I believe a book must be about something bigger than the plot. As a writer I don’t aways know what a book is about until I’m deep into the writing. Any messages we want to place in a book should be covert not overt. 


If I tweeted, “Intellectually disabled people are humans too.” I might get some likes. If I made it cleverer it might go viral. But if I wrote a book, say TRICKY and let the reader experience the truth of that statement. Introduced them to Cisco and had them spend time with a complex intellectually disabled character, I might help them have a richer sense of all the ways a neurodiverse person can be. 

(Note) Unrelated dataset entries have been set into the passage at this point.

(** The scan of the update section reads nothing but the message, changes
    nothing, and ends with success exactly when every record of a supported type
    is an addition in the class of the zone, a deletion of a record set whose
    time to live or data length is zero, or a deletion of a record with time to
    live zero; with a format error otherwise. *)
Theorem prescan_exact zclass rs st e : Forall (record_ok true) rs →
  VmDnsProcessUpdatePrescan zclass rs st e =
  Some (inr (if forallb (acceptable zclass) rs then VM_DNS_RCODE_NOERROR else VM_DNS_RCODE_FORMAT_ERROR), st, e).
Proof.
  induction 1 as [|r rs Hr _ IH]; [done |]. cbn [VmDnsProcessUpdatePrescan forallb]. unfold acceptable at 1.
  destruct (VmDnsIsSupportedRecordType (dwType r)) eqn:Ht; cbn [negb orb]; [| exact IH]. rewrite both_kinds_never.
  destruct (iClass r =? zclass); [exact IH |]. destruct (iClass r =? VMDNS_CLASS_ANY).
  - unfold rbind. rewrite rdata_length_run by done. rewrite orb_false_r.
    destruct (dwTtl r =? 0); [exact IH |]. destruct (u16 (data_len false (Data r)) =? 0); [exact IH | done].
  - destruct (iClass r =? VMDNS_CLASS_NONE); [| done]. rewrite orb_false_r. destruct (dwTtl r =? 0); [exact IH | done].
Qed.

(** ** An addition *)

Lemma on_server_step {A} address (m : RM (server D) A) st z e r s' e' : st_objects st !! address = Some z →
  m (SERVER z (st_dir st) (st_ready st)) e = Some (r, s', e') →
  on_server address m st e = Some (r, DNS_STATE (st_zones st) (<[address := srv_zone s']> (st_objects st)) (srv_dir s') (st_ready st), e').
Proof.
  intros Hz Hm. unfold on_server. unfold rbind at 1, rget at 1. unfold rbind at 1, rlift at 1. rewrite Hz.
  unfold rbind at 1, run_on at 1. rewrite Hm. cbn [fst snd]. unfold rbind, rset. by destruct r.
Qed.

(** A zone of a server whose cache agrees with the directory, ready for lookups
    of a name without an alias, which the cache has in no other spelling. *)
Record zone_ready st (x : zone_ref) z (name : list Z) : Prop := {
  zr_ready : st_ready st = true;
  zr_object : st_objects st !! ref_address x = Some z;
  zr_lookup : lookup_ok inet_pton (SERVER z (st_dir st) true) name;
  zr_alias : no_alias (looked_up inet_pton st z name);
  zr_spelling : one_spelling (fqdn inet_pton name (zone_name z)) z }.
(** Applied entries stay in the log. *)
Definition applied_frame (s s' : raft_state) : Prop :=
  lastApplied s' = lastApplied s ∧
  ∀ i b, i <= lastApplied s → logs s !! i = Some b → logs s' !! i = Some b.

#[local] Instance applied_frame_preorder : PreOrder applied_frame.
Proof.
  split; [done |]. intros s1 s2 s3 [Ha1 Hl1] [Ha2 Hl2]. split; [congruence |].
  intros i b Hi Hb. apply Hl2; [lia |]. by apply Hl1.
Qed.

Lemma applied_delete i s e r s' e' :
  lastApplied s < i → _VmdirDeleteLog i s e = Some (r, s', e') → applied_frame s s'.
Proof.
  intros Hi. unfold _VmdirDeleteLog. intros Hrun.
  unfold rbind at 1 in Hrun. destruct (backend_call s e) as [[[[err | []] s1] e1]|] eqn:Hb; [| | done].
  { injection Hrun as <- <- <-. eapply (keeps_backend applied_frame). exact Hb. }
  assert (s1 = s) as ->.
  { revert Hb. unfold backend_call, rbind, next_outcome. destruct (_ =? 0); intros [=]; done. }
  unfold rbind at 1, rget at 1 in Hrun. unfold rbind at 1, rset at 1 in Hrun.
  transitivity (set_logs (delete i (logs s)) s).
  - split; [done |]. intros j b Hj Hl. cbn. rewrite lookup_delete_ne by lia. done.
  - match type of Hrun with ?k _ _ = _ => assert (keeps applied_frame k) as Hk by (solve_keeps; done) end.
    by eapply Hk.
Qed.

Lemma applied_delete_loop ixs : keeps applied_frame (delete_loop ixs).
Proof.
  induction ixs as [|i ixs IH]; cbn [delete_loop]; [solve_keeps |].
  intros s e r s' e'. unfold rbind at 1, rget at 1. destruct (Z.leb_spec i (lastApplied s)) as [|Hgt].
  { intros [= <- <- <-]. reflexivity. }
  unfold rbind, rtry. destruct (_VmdirDeleteLog i s e) as [[[[err | u] s1] e1]|] eqn:Hd; [| | done].
  - intros [= <- <- <-]. by eapply applied_delete.
  - intros Hr. transitivity s1; [by eapply applied_delete | by eapply IH].
Qed.

Lemma applied_persist l : keeps applied_frame (_VmDirPersistLog l).
Proof.
  intros s e r s' e'. unfold _VmDirPersistLog. unfold rbind at 1.
  destruct (backend_call s e) as [[[[err | []] s1] e1]|] eqn:Hb; [| | done];
    apply (keeps_backend applied_frame) in Hb; [by intros [= <- <- <-] |].
  unfold rbind, rget, rset, rfail, rub. destruct (logs s1 !! index l) eqn:Hn; [by intros [= <- <- <-] |].
  destruct (packRaftLog l); [| done]. intros [= <- <- <-]. transitivity s1; [done |].
  split; [done |]. intros i b' Hi Hl. cbn. rewrite lookup_insert_ne; [done |]. congruence.
Qed.

Lemma applied_append now t ldr pre pt lc es :
  keeps applied_frame (_VmDirAppendEntriesGetReply compare now t ldr pre pt lc es).
Proof.
  pose proof applied_delete_loop. pose proof applied_persist.
  unfold _VmDirAppendEntriesGetReply, append_entries_check, note_leader, berval_copy, append_entries_term,
    append_entries_log, append_entries_store, append_entries_finish, VmDirPersistTerm, VmDirDeleteAllLogs.
  solve_keeps; first [done | auto].
Qed.
(* ===== verification/RaftReplicate.v ===== *)
(** * RaftReplicate: sending log entries to a peer

    [_VmDirAppendEntriesRpc] of [lwraft/server/replication/thread.c]: the peer
    thread of a leader sends an entry (or a ping) to its peer, goes back in the
    log while the peer lacks the entry before it, and forward again until the
    peer has caught up.  The code between two releases of [gRaftStateMutex] is
    one definition; [append_loop] composes them with a peer that answers
    through its own handler. *)

From S2P Require Import Prelude Heap StringList CString HashMap Effects RaftLog Raft.

Open Scope Z_scope.

(** ** The call *)

Definition RAFT_PREVLOG_FETCH_MARGIN : Z := 64.

(** [APPEND_ENTRIES_ARGS] without the results; a NULL [entries] has no bytes. *)
Record append_args := APPEND_ARGS {
  aa_term : Z; aa_preLogIndex : Z; aa_preLogTerm : Z; aa_leaderCommit : Z; aa_entries : list Z
}.

(** [VmDirAllocateAndCopyMemory] *)
Definition copy_block {St} (bs : list Z) : RM St (list Z) :=
  if Z.of_nat (length bs) <? 1 then rfail ERROR_INVALID_PARAMETER
  else VmDirAllocateMemory (Z.of_nat (length bs) + 1) ;;; rret bs.

(** The bytes of [packRaftLog]. *)
Definition packed_bytes (l : VDIR_RAFT_LOG) : list Z :=
  match packRaftLog l with Some b => take (Z.to_nat (lberbv_len b)) (lberbv_val b) | None => [] end.

(** What is sent: the entries, [startLogIndex], and where the search for the
    entry before them begins. *)
Record append_pick := APPEND_PICK { ap_entries : list Z; ap_start : Z; ap_prev : Z }.

(** The first critical section; [None] when there is nothing to do.  [g] is
    what [gEntries] points to. *)
Definition append_choose (c : VDIR_RAFT_EXEC_CMD) (g : option VDIR_RAFT_LOG) : RM raft_state (option append_pick) :=
  s <- rget ;;
  if bool_decide (role s ≠ VDIR_RAFT_ROLE_LEADER) then rret None
  else match c with
       | ExecAppendEntries =>
           match g with
           | None => rret None
           | Some l =>
               if bool_decide (packed_bytes l = []) then rret None
               else es <- copy_block (packed_bytes l) ;;
                    rret (Some (APPEND_PICK es (index l) (u64 (index l - 1))))
           end
       | ExecPing => rret (Some (APPEND_PICK [] (lastLogIndex s) (u64 (lastLogIndex s + 1))))
       | _ => rub
       end.

(** The entry before, read outside the mutex. *)
Definition append_prev (a : append_pick) : RM raft_state append_args :=
  s <- rget ;;
  p <- _VmDirGetPrevLogArgs (logs s) (firstLogIndex s) (ap_prev a) ;;
  rret (APPEND_ARGS 0 p.1 p.2 0 (ap_entries a)).

(** [ReplicateLog]: the term and the commit index of the moment; [None] when
    this server is not the leader any more. *)
Definition append_send (a : append_args) : RM raft_state (option append_args) :=
  s <- rget ;;
  if bool_decide (role s ≠ VDIR_RAFT_ROLE_LEADER) then rret None
  else if aa_preLogIndex a <? firstLogIndex s then rfail LDAP_OPERATIONS_ERROR
  else rret (Some (APPEND_ARGS (currentTerm s) (aa_preLogIndex a) (aa_preLogTerm a) (commitIndex s) (aa_entries a))).

Definition set_clusterSize (x : Z) (s : raft_state) : raft_state :=
  RS (role s) (cmd s) (hostname s) x (voteConsensusCnt s) (voteDeniedCnt s) (voteConsensusTerm s)
     (initialized s) (lastPingRecvTime s) (commitIndex s) (commitIndexTerm s) (lastLogIndex s)
     (firstLogIndex s) (indexToApply s) (opCounts s) (lastLogTerm s) (leader s) (disallowUpdates s)
     (proxies s) (lastApplied s) (currentTerm s) (votedForTerm s) (votedFor s) (ps_term s)
     (ps_lastApplied s) (ps_firstLogIndex s) (logs s).
Lemma forward_inv c start a s e a' cur s' e' :
  store_ok (logs s) → append_forward c start a s e = Some (inr (Some (a', cur)), s', e') →
  (aa_entries a' = [] ∧ cur = 0) ∨
  ∃ l, log_ok l ∧ aa_entries a' = entry_bytes l ∧ logs s !! index l = Some (entry_bytes l).
Proof.
  intros Hok. unfold append_forward. intros Hrun. step Hrun as s0 H0. injection H0 as <- <- <-.
  step Hrun as r Hr. destruct (index _ =? 0).
  { case_bool_decide; [| done]. destruct r; [done | by injection Hrun as [=]]. }
  step Hrun as l2 H2. destruct (Z.eqb_spec (index l2) 0) as [| Hne]; [injection Hrun as <- <- _ _; by left |].
  eapply (next_inv (logs s)) in H2 as (l & Hl & Hi & Hli & Hp); [| done | done].
  step Hrun as es Hes. apply copy_inv in Hes as (-> & _ & _). injection Hrun as <- <- _ _. right. exists l. cbn. by rewrite Hp.
Qed.

Lemma entry_not_nil l : entry_bytes l ≠ [].
Proof. intros Hb. pose proof (entry_bytes_long l) as Hl. rewrite Hb in Hl. cbn in Hl. lia. Qed.

(** The entries just read from the log. *)
Lemma call_ok_read s t0 l cur : 
  t0 <= currentTerm s → log_ok l → logs s !! index l = Some (entry_bytes l) → call_ok s t0 (entry_bytes l) cur.
Proof.
  intros Ht Hl Hin. split; [done |]. split; [right; exists l; split; [done |]; split; [done |]; intros _; by left |].
  intros Hb. by apply entry_not_nil in Hb.
Qed.

(** A call of the leader begins. *)
Lemma call_from_leader y p x :
  sys_inv y → role (raft (me y)) = VDIR_RAFT_ROLE_LEADER → call_from y p x.
Proof.
  intros Hinv Hr t0 es _. right. intros Hi. destruct (inv_entry y Hinv Hi) as (l & -> & _ & _ & _ & Hlead & _). by apply Hlead.
Qed.

Lemma call_from_same y p x x' :
  thr y p = x → (∀ t0 es, call_of x' = Some (t0, es) → ∃ es', call_of x = Some (t0, es')) → call_from y p x'.
Proof. intros <- H t0 es Hc. left. by eapply H. Qed.

Lemma thread_inv_reads ev y y' :
  sys_inv y → thread_event ev y y' → (∀ p now e, ev ≠ SvReceive p now e) → sys_inv y'.
Proof.
  intros Hinv Hstep Hnr. pose proof Hinv as [Hst Hen Hge Hwa Hfl Hqu Hth Hco].
  inversion Hstep as [p c e ? ? Hp Hrun | p e ? ? t0 c k Hp Hrun | p e ? ? t0 c start a cur Hp Hin Hrun | p now e ? ? t0 c start a cur rt st
    | p e ? ? t0 c start a cur st Hp Hrun | p e ? ? t0 c start a cur Hp Hrun | p]; subst; clear Hstep.
  - eapply inv_thread_read; [done | | | exact Hrun]; [intros ? ? ? H; symmetry; exact (choose_reads _ _ _ _ _ _ _ H) |].
    intros k s e' H. destruct k as [k|]; [| done]. apply choose_inv in H as [Hr Hk]. split; [by apply call_from_leader |]. cbn.
    destruct Hk as [-> | (g & Hg & ->)]; [split; [lia |]; split; [by left | done] |].
    unfold the_entry in Hg. destruct (gEntries (me y)) eqn:HgE; [| done]. injection Hg as <-.
    destruct (Hen (Hge eq_refl)) as (l & -> & Hl & Hi & Ht & Hlead & Hin). rewrite packed_bytes_packed.
    apply call_ok_read; [lia | done |]. apply Hin. by apply Hlead.
  - eapply inv_thread_read; [done | | | exact Hrun]; [intros ? ? ? H; symmetry; exact (prev_reads _ _ _ _ _ _ H) |].
    intros a s e' H. unfold append_prev in H. step H as s0 H0. step H as pr Hpr. injection H as <- _ _. cbn.
    split; [apply (call_from_same _ _ _ _ Hp); cbn; intros ? ? [= <- _]; eauto |]. specialize (Hth p). rewrite Hp in Hth. exact Hth.
  - eapply inv_thread_read; [done | | | exact Hrun]; [intros ? ? ? H; symmetry; exact (send_reads _ _ _ _ _ _ H) |].
    intros a' s e' H. destruct a' as [a'|]; [| done]. unfold append_send in H. step H as s0 H0. injection H0 as <- <- <-.
    case_bool_decide; [by injection H as [=] |]. destruct (_ <? _); [done |]. injection H as <- _ _. cbn.
    split; [apply (call_from_same _ _ _ _ Hp); cbn; intros ? ? [= <- _]; eauto |].
    specialize (Hth p). rewrite Hp in Hth. split; [exact Hth |]. intros Ht. unfold in_time in Hin. rewrite Ht in Hin. cbn in Hin. lia.
  - by destruct (Hnr p now e).
  - eapply inv_thread_read; [done | | | exact Hrun]; [intros ? ? ? H; symmetry; exact (back_reads _ _ _ _ _ _ _ H) |].
    intros a' s e' H. apply back_inv in H as (l & Hl & Ha & Hin); [| done]. cbn. rewrite Ha.
    split; [apply (call_from_same _ _ _ _ Hp); cbn; intros ? ? [= <- _]; eauto |].
    specialize (Hth p). rewrite Hp in Hth. by apply call_ok_read.
  - eapply inv_thread_read; [done | | | exact Hrun]; [intros ? ? ? H; symmetry; exact (forward_reads _ _ _ _ _ _ _ _ H) |].
    intros [[a' cur']|] s e' H; [| done]. specialize (Hth p). rewrite Hp in Hth. cbn in Hth |- *.
    split; [apply (call_from_same _ _ _ _ Hp); cbn; intros ? ? [= <- _]; eauto |].
    apply forward_inv in H as [[Ha ->] | (l & Hl & Ha & Hin)]; [| | done]; rewrite Ha.
    + split; [done |]. split; [by left | done].
    + by apply call_ok_read.
  - by apply inv_set_thr.
Qed.

(** *** A reply *)

Lemma set_proxy_inv p f s q x' :
  proxies (set_proxy p f s) !! q = Some x' → ∃ x, proxies s !! q = Some x ∧ (x' = x ∨ (q = p ∧ x' = f x)).
Proof.
  unfold set_proxy. cbn [proxies set_proxies]. destruct (decide (q = p)) as [-> | Hne].
  - rewrite list_lookup_alter_eq. intros (x & Hx & ->)%fmap_Some. exists x. split; [done |]. by right.
  - rewrite list_lookup_alter_ne by done. intros Hx. exists x'. split; [done |]. by left.
Qed.

Lemma raise_inv p i s q x' :
  proxies (set_proxy p (raise_matchIndex i) s) !! q = Some x' → counts_peer x' = true →
  ∃ x, proxies s !! q = Some x ∧ counts_peer x = true.
Proof. intros (x & Hx & [-> | [_ ->]])%set_proxy_inv Hc; by exists x. Qed.

(** The peer of a call that the call newly marks. *)
Definition newly_marked (g : option VDIR_RAFT_LOG) (a : append_args) (cur : Z) : Prop :=
  ∃ gl, g = Some gl ∧ 0 < index gl ∧
    ((aa_entries a = [] ∧ cur = index gl) ∨
     (aa_entries a ≠ [] ∧ ∀ l, log_ok l → aa_entries a = entry_bytes l → index l = index gl)).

What I like or don’t like is far less important than what moves me, helps me grow, and alters my viewpoint.


*****


Here’s a few more thoughts on neurodiversity -

https://crimereads.com/crime-fiction-needs-neurodiversity/

5 comments:

Catriona McPherson said...

I would say TRICKY is made for a bookclub - with actual pondering and consideration needing to be done before you could say you've really read it.

Josh Stallings said...

Thank Catriona. I would love to talk to readers or more importantly hear their opinions on things like, is personal transformation and or redemption possible? Where does the "real" us reside, in the brain, the body, the DNA, the, dare I say soul? That is a conversation I'd love to be a fly on the wall for.

Stephen Mack Jones said...

Tremendous, Josh.

Susan C Shea said...

Agree with Catriona that TRICKY is worth thinking and talking about, and doing it with the author present would be a real treat. A serious question might be :"what IS redemption?" Are you on a panel or two at LCC? I'll try to track you down and see if you do get a chance to share your thoughts with readers and other writers there. Otherwise, see you at the bar!

Josh Stallings said...

Thanks Mr Jones and Susan. I have one panel “writing Interesting characters, or something like that, should be fun. I really look forward to seeing you and getting to have a conversation in the real life!